Task brief: Every line holding the string "Record" is to be copied from the entries below.

Materials provided:
++++++

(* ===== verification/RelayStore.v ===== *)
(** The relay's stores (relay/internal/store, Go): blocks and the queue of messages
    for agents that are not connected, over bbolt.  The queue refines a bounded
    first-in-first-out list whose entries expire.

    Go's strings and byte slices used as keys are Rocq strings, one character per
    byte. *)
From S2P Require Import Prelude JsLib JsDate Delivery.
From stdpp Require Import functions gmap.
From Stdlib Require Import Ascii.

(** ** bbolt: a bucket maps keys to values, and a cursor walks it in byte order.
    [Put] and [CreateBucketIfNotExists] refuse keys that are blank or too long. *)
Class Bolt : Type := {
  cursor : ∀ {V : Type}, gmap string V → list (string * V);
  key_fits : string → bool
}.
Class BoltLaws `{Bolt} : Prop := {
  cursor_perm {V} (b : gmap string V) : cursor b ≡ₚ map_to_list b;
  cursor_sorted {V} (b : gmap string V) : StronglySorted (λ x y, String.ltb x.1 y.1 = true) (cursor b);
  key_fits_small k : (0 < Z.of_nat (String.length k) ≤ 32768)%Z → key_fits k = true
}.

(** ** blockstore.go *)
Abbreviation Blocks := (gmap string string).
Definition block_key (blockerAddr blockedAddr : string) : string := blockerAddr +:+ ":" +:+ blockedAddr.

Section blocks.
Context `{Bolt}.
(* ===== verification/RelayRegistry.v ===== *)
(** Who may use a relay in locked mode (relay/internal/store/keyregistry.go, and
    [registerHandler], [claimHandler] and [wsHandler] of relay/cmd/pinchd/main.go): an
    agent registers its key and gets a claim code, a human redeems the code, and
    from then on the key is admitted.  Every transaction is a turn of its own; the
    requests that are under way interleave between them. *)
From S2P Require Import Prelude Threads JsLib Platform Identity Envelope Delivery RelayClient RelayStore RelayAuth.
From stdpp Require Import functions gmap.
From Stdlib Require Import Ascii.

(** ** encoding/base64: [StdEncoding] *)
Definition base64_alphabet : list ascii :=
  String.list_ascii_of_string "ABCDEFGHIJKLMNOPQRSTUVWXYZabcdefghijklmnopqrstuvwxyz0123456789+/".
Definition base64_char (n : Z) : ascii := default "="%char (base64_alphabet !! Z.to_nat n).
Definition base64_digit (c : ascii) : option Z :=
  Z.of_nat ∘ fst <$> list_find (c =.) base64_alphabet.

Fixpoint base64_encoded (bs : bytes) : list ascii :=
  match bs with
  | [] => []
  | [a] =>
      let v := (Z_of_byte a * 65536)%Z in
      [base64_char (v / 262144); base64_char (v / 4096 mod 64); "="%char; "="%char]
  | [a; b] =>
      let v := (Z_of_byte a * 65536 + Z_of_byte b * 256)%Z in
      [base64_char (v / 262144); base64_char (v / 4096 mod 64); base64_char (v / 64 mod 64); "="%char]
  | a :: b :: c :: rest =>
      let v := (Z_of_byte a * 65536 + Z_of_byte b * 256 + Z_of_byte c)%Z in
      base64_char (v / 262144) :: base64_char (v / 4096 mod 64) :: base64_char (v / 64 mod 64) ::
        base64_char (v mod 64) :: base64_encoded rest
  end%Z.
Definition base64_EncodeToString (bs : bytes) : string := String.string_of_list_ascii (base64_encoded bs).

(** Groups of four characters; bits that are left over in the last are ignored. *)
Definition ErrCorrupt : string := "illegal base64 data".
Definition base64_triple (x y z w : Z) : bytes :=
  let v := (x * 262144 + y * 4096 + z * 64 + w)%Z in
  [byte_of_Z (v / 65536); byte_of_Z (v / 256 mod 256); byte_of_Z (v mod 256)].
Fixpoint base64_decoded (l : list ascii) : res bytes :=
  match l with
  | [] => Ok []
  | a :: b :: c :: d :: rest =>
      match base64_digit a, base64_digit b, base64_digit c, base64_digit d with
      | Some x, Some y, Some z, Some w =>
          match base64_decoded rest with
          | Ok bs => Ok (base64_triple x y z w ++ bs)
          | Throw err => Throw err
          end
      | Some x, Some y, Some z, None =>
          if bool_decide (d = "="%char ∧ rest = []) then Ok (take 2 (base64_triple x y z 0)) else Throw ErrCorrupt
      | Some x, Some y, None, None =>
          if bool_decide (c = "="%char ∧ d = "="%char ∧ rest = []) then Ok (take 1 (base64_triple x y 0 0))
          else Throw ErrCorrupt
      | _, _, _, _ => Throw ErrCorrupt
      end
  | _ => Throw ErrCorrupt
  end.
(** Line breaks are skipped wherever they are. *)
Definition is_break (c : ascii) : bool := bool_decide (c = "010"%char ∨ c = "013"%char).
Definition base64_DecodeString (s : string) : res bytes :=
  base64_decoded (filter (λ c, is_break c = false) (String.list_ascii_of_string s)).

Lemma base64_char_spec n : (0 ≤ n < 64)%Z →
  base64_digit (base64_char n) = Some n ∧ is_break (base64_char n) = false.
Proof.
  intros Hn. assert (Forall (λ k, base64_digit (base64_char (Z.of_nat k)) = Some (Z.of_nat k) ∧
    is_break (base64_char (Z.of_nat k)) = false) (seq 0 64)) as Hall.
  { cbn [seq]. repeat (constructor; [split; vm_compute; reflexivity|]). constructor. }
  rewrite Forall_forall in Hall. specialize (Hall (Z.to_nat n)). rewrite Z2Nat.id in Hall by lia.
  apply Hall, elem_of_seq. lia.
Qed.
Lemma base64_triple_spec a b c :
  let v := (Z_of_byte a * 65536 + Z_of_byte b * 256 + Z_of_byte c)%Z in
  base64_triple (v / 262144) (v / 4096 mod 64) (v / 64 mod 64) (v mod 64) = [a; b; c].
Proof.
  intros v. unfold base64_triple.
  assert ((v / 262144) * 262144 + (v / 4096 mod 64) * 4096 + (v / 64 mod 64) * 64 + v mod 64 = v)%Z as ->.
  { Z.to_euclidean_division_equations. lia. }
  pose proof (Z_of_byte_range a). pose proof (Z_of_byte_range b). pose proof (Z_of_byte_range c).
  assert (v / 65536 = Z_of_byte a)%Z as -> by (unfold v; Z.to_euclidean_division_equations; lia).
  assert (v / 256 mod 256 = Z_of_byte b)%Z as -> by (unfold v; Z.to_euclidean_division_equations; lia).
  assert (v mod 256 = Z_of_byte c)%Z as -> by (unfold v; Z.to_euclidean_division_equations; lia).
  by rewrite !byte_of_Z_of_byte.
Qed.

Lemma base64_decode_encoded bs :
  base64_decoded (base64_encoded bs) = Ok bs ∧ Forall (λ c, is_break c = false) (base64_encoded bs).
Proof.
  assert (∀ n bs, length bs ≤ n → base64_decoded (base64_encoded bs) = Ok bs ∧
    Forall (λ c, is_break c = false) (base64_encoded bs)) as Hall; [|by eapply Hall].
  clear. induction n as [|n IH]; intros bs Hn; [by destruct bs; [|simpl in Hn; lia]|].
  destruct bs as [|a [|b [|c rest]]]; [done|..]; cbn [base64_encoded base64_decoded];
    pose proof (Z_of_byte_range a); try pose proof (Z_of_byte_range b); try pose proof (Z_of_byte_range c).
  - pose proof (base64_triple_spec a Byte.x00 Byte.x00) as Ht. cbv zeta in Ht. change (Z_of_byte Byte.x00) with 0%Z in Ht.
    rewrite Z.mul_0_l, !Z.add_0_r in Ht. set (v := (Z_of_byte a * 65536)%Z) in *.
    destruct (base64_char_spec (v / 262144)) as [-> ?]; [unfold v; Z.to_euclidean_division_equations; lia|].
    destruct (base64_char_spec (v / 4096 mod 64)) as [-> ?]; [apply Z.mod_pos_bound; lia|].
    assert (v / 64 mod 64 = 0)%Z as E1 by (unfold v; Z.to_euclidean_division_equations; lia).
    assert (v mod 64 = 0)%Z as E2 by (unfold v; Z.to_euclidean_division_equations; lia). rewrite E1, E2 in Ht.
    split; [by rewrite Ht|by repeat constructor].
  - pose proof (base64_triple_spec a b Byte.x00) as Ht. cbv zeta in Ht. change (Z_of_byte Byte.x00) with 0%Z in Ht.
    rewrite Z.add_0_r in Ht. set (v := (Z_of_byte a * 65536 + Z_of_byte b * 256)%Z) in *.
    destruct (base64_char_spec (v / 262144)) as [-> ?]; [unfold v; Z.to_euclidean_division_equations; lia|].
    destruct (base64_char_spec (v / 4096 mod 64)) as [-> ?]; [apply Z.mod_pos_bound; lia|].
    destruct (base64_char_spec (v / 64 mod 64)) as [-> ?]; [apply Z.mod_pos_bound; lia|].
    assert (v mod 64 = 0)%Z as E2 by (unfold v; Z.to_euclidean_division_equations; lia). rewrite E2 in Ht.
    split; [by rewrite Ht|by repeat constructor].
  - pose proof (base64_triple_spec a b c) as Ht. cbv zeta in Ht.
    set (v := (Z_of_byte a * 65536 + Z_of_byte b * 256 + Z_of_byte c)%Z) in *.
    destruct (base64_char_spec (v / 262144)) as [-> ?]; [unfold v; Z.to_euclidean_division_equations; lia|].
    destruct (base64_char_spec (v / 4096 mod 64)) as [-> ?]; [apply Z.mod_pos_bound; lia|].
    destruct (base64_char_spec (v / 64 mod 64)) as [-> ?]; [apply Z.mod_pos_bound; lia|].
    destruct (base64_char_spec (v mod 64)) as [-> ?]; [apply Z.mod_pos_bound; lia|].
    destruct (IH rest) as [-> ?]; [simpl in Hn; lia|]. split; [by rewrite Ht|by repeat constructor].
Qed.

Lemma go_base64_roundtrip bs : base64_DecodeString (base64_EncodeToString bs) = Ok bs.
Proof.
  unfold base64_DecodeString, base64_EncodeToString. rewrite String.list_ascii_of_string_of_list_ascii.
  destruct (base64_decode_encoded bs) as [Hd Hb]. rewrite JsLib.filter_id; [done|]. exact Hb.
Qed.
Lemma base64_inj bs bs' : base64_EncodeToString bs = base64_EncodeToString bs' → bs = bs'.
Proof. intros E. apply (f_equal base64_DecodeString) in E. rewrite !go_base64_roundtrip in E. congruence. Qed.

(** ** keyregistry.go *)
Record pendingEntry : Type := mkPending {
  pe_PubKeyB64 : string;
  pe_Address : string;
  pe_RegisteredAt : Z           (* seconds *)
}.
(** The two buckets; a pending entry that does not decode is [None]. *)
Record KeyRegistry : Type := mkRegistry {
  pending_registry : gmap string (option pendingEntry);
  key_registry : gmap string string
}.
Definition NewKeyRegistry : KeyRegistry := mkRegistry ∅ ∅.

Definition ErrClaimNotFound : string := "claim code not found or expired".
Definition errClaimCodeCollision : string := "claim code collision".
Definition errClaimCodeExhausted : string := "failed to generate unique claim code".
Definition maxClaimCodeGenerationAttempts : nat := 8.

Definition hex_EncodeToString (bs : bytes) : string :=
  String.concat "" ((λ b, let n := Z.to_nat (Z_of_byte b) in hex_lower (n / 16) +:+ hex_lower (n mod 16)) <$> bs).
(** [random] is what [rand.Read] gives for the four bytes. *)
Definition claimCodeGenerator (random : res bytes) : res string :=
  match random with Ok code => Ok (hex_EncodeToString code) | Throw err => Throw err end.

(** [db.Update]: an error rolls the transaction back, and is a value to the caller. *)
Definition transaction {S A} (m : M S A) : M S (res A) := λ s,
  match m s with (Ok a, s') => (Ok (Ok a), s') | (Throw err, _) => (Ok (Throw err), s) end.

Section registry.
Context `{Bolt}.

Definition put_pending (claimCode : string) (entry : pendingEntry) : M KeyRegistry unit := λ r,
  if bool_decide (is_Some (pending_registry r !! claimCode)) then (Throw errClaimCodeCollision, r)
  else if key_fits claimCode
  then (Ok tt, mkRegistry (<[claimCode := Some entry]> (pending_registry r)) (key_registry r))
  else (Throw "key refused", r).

++++++

Exercise response:
Record pendingEntry : Type := mkPending {
Record KeyRegistry : Type := mkRegistry {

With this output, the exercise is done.